Carbon tax ‘penalising’ people living in rural Donegal

THOSE living in rural Donegal do not have a choice when it comes to driving a diesel or petrol car, motorists have claimed.
Finance Minister Paschal Donohoe announced in last week’s budget that the carbon tax will increase by a further €7.50, bringing it up to €41 per tonne of carbon for some fuels.
In real time that saw the price of petrol rise by €1.28 for a 60 litre fill and diesel by €1.48 for the same amount.
But those living in less connected areas of Donegal say that in the absence of proper public transport, diesel and petrol vehicles are their only option.
Mary Teresa McBride recently moved home to Moville having spent ten years working in Africa.
“I drive a diesel car and I’m so dependent on it because we don’t have proper infrastructure,” said Ms McBride.
“For example here in Moville the bank has now closed so people have to travel to Carndonagh. Some of the services have moved into the Post Office but if you want to cash a cheque it can take up to a week.
“The point I’m making is that not only do we not have proper public transport, we are now being forced to make these additional journeys because they are closing services like our banks.”

Mary Teresa McBride who recently moved home to Moville after many years working in Africa.

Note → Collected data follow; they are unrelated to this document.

Record mild_stop (s : stop) (w w' : world) : Prop := MildStop {
  mild_calm : ints w dolongjmp = 0 -> calm s;
  mild_no_fork : calls no_fork w w'
}.

#[global] Instance mild_framed : Framed mild mild_stop.
Proof.
  split; [split|].
  - intros w. split; auto using calls_refl.
  - intros w1 w2 w3 [J1 C1 I1 T1] [J2 C2 I2 T2]. split; [auto|congruence|auto|by eapply calls_trans].
  - intros s w1 w2 w3 [J1 C1 I1 T1] [Cm F]. split; [auto|]. eapply calls_trans; [|exact F].
    eapply calls_mono; [|exact T1]. by intros [].
Qed.

(** A computation that makes no call and leaves the flags alone. *)
Lemma mild_silent {A} (m : M A) :
  (forall w, exists a w', m w = (inl a, w') /\ trace w' = trace w /\
     ints w' dolongjmp = ints w dolongjmp /\ ints w' start_count = ints w start_count /\
     (is_i32 (ints w max_start) -> is_i32 (ints w' max_start))) ->
  spec mild mild_stop m.
Proof.
  intros Hm w. destruct (Hm w) as (a & w' & E & T & J & C & I). unfold wp. rewrite E.
  split; [by rewrite J|done|done|by apply calls_same].
Qed.

Ltac silent := apply mild_silent; intros ?; do 2 eexists; split_and!; done.

Section MainFacts.
Context {H : Host} {G : Getopt}.

Lemma mild_eff {A} V W (P O : syscall -> bool) X (m : M A) :
  spec (eff V P) (eff_stop W O X) m -> touches V start_count = false -> touches V max_start = false ->
  (forall c, P c = true -> negb (changes_live c) = true) -> (forall c, O c = true -> no_fork c = true) ->
  spec mild mild_stop m.
Proof.
  intros Hm HV HX HP HO w. eapply wp_mono; [apply Hm| |]; cbn.
  - intros _ w' E. split; [apply E|by apply E|by rewrite (eff_ints _ _ _ _ E)|]. eapply calls_mono; [|apply E]. done.
  - intros s w' E. split; [by eapply eff_stop_calm|]. eapply calls_mono; [|apply E]. done.
Qed.

Lemma mild_sys c : changes_live c = false -> spec mild mild_stop (sys c).
Proof.
  intros Hc. apply (mild_eff [] [] (is_call c) (is_call c) by_signal).
  - apply spec_sys; unfold is_call; by rewrite bool_decide_true.
  - done.
  - done.
  - unfold is_call. intros c' ->%bool_decide_eq_true. by rewrite Hc.
  - unfold is_call. intros c' ->%bool_decide_eq_true. by destruct c.
Qed.

Lemma mild_wr v x :
  v <> dolongjmp -> v <> start_count -> (v = max_start -> is_i32 x) -> spec mild mild_stop (wr v x).
Proof.
  intros N1 N2 N3. apply mild_silent. intros w. do 2 eexists. split; [done|]. simpl.
  rewrite !fn_lookup_insert_ne by done. split_and!; [done..|]. intros K.
  destruct (decide (v = max_start)) as [->|N]; [rewrite fn_lookup_insert; auto|by rewrite fn_lookup_insert_ne].
Qed.

Lemma mild_wrs v x : spec mild mild_stop (wrs v x).
Proof. silent. Qed.

Lemma mild_setenv k v : spec mild mild_stop (setenv k v).
Proof. silent. Qed.

Lemma mild_halt {A} s : calm s -> spec mild mild_stop (halt (A := A) s).
Proof. intros Hs w. split; [done|apply calls_refl]. Qed.

Lemma mild_errlog l m : spec mild mild_stop (errlog l m).
Proof. eapply mild_eff; [apply errlog_eff|done|done|by intros []|by intros []]. Qed.
Lemma option_loop_ty mem opts port d : argv_ok mem -> ty any (option_loop mem opts port d).
Proof.
  intros Hm. revert port d. induction opts as [|[ch arg] r IH]; intros port d; cbn [option_loop]; [by ty_step|].
  ty_step.
  - ty_step. destruct a; [done|]. ty_step; [|done]. apply wrs_ty.
    destruct arg as [q|]; [|done]. intros s [= <-]. split; [by apply deref_ok|done].
  - ty_auto.
Qed.

Lemma cut_at_colon_ty mem port s : argv_ok mem -> nul_free s = true -> ty argv_ok (cut_at_colon mem port s).
Proof.
  intros Hm Hs. unfold cut_at_colon. ty_step. destruct a as [e|]; [ty_auto|].
  destruct port as [[id off]|]; [|by apply inv_ret]. apply inv_ret, Forall_insert; [done|].
  by apply nul_free_take, nul_free_nth.
Qed.

Lemma split_echo_ty mem port : argv_ok mem -> ty (fun me => argv_ok me.1) (split_echo mem port).
Proof.
  intros Hm. unfold split_echo. ty_step. assert (nul_free (default [] a) = true) as Hs by text_ok.
  destruct (strchr (default [] a) ":"%char) as [[|c e]|] eqn:E; [by ty_step| |by ty_step].
  assert (nul_free e = true) as He by (eapply nul_free_cons, strchr_nul_free; eauto).
  eapply inv_bind; [apply cut_at_colon_ty; [done|by apply nul_free_take]|]. intros mem' Hm'. ty_auto.
Qed.

Lemma forward_ty p q : ty (fun s => nul_free s = true) (forward p q).
Proof. unfold forward. ty_auto. Qed.

#[local] Hint Resolve forward_ty : typing.

Lemma readp_port p : 2 <= p <= 65535 -> string_ok readp (show_Z p).
Proof. intros Hp. split; [apply show_Z_nul_free|]. eauto. Qed.

Lemma ports_ty ep : ty (fun f => nul_free f.1.2 = true /\ nul_free f.2 = true) (ports ep).
Proof.
  unfold ports. ty_step. destruct (strtoul (default [] a)) as [v t]. ty_step; [ty_auto|].
  ty_step. { ty_step. ty_step; [by apply wrs_ty|by ty_step]. }
  ty_step; [ty_auto|].
  ty_step; [apply wrs_ty; intros s [= <-]; apply readp_port; zify_bool; lia|]. ty_auto.
Qed.

Lemma adjust_timeout_ty : ty any adjust_timeout.
Proof.
  unfold adjust_timeout. ty_step. ty_step.
  assert (is_i32 (Z.quot (wrap32 (a * 1000)) 2)) by (apply i32_quot; [apply wrap32_range|lia]). ty_auto.
Qed.

Lemma add_forwards_ty wm rm : nul_free wm = true -> nul_free rm = true -> ty any (add_forwards wm rm).
Proof.
  intros Hw Hr. assert (forall s, nul_free s = true -> ty any (add_arg (Some s))) as K.
  { intros s Hs. apply add_arg_ty. by intros t [= <-]. }
  pose proof (K wm Hw). pose proof (K rm Hr). pose proof (K (lit "-L") eq_refl). pose proof (K (lit "-R") eq_refl).
  unfold add_forwards. ty_auto.
Qed.

Lemma strip_and_add_ty port id s : ty any (strip_and_add port id s).
Proof.
  unfold strip_and_add. destruct (strip_arg _ _ _) as [buf|]; [|by ty_step]. ty_step.
  - unfold repoint. do 2 ty_step. destruct a, a0; ty_auto.
  - apply add_arg_ty. intros t [= <-]. apply c_str_nul_free.
Qed.

Lemma arg_loop_ty mem port ids wpt wm rm saw dn :
  nul_free wm = true -> nul_free rm = true -> ty any (arg_loop mem port ids wpt wm rm saw dn).
Proof.
  intros Hw Hr. pose proof (add_forwards_ty wm rm Hw Hr). pose proof strip_and_add_ty.
  revert ids saw dn. fix IH 1. intros [|id ids] saw dn; cbn [arg_loop]; [by ty_step|].
  ty_step; [apply IH|]. ty_step. ty_step; [ty_step; ty_step; apply IH|]. ty_step.
  - ty_step; [ty_auto|]. ty_step; [|apply IH]. destruct ids as [|i ids]; [by ty_step|apply IH].
  - ty_step. apply IH.
Qed.

Lemma listen_socket_ty : ty sock_ok listen_socket.
Proof. unfold listen_socket. do 2 ty_step. destruct a, a0; ty_auto. Qed.

Lemma write_pid_file_ty : ty any write_pid_file.
Proof.
  unfold write_pid_file. ty_step. destruct a as [n|]; [|by ty_step]. pose proof (H0 n eq_refl). ty_step.
  apply ty_guard. intros F. ty_auto.
Qed.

Due to Covid Ms McBride has been working from home. But normally her job would entail travelling all over Ireland. She said that while she would be happy to support the carbon tax, she would only do so if the money raised was reinvested into rural counties like Donegal.
“I support carbon tax as I have witnessed the devastating impacts of climate change on some of the world’s poorest communities having worked over ten years in Africa.
“But enable me to have an alternative. If you want me to drive an electric car, make it affordable for me.”
Ms McBride said the mica redress scheme and green rebuilding of thousands of homes and properties in Donegal offers the Government a “massive opportunity to show rural Ireland it is committed to supporting communities to reduce their carbon emissions”.
“If we need to look at health and education then tax those who can afford it by introducing a new tax band or putting up corporate tax. But the carbon tax should be used solely to increase the availability of other green options like electric vehicles and retrofitting homes.”
John is 28 and from Inishowen. He explored the possibility of an electric vehicle in 2018 but found it beyond his financial capabilities.
“In terms of my circumstances, it just wasn’t realistic. Maybe if you were living in somewhere like Letterkenny you could make it work but for me the cost was the big thing.”
Having studied the climate crisis John said he wants to do what he can to protect the environment. But a lack of incentive such as parking to catch the bus makes buying into the green agenda very difficult.
“I live in a rural area and I understand that you can’t have a regular service running past your door every hour. Realistically you have to go to Letterkenny to get a decent connection and I do drive to Letterkenny on occasion. But the problem there is there is no all-day parking. It’s borderline scandalous because if there is one place in town that should have parking it’s the bus station.
“I know we need to make changes but let us be able to make those changes rather than just taxing us and saying ‘there you go, you’re taxed’.”
CARBON prices will increase over the next decade to help us reduce carbon dioxide emissions – every major party in the country agrees on this, including Sinn Féin, Fianna Fáil and Fine Gael. All of them were involved in the Joint Oireachtas Comittee on Climate Action that helped develop these rules. It is imperative that we reduce our carbon emissions in order to avoid catastrophic climate change. The UN’s IPCC report this year says we have less than a decade to do this. It is also imperative that we prioritise social justice as we decarbonise Ireland – that means making sure the most vulnerable are protected during the transition.

Michael White, chair of the Donegal branch of the Green Party.

The recent increase in diesel and petrol costs is driven by surging international demand after the pandemic, not by carbon tax. Carbon tax added only two cents per litre to the cost of diesel – or about €1.48 on filling a 60 litre tank.
The money raised by the carbon tax is ring-fenced to be applied to the 30 per-cent of our people on the lowest income, particularly people living on their own and people with children. The money from the tax is funnelled into the fuel allowance and the cost of retrofitting social housing. This means that those people on lower incomes will have lower fuel costs this year than they would without the carbon tax. And next year some of that tax money will also be applied to rural farming schemes too.
Regarding rural transport, the government will be announcing a major investment before Christmas in the ‘Connecting Ireland’ initiative, for which €300m has been provisionally allocated under the National Development Plan. This is essential – in the 2011 census almost of 16 per-cent of households in Donegal did not have access to a car. Additional investment in public and active transport will happen annually under the National Development Plan.
The context for this discussion is not urban versus rural, or climate action versus no change. Climate change is happening, it is accelerating, and it will affect rural counties like Donegal as much as urban areas in Dublin or Cork. The floods of 2017 were a warning of that.
To avoid the worst affects for ourselves and our children, we need to rapidly decarbonise our economy, and that process has started.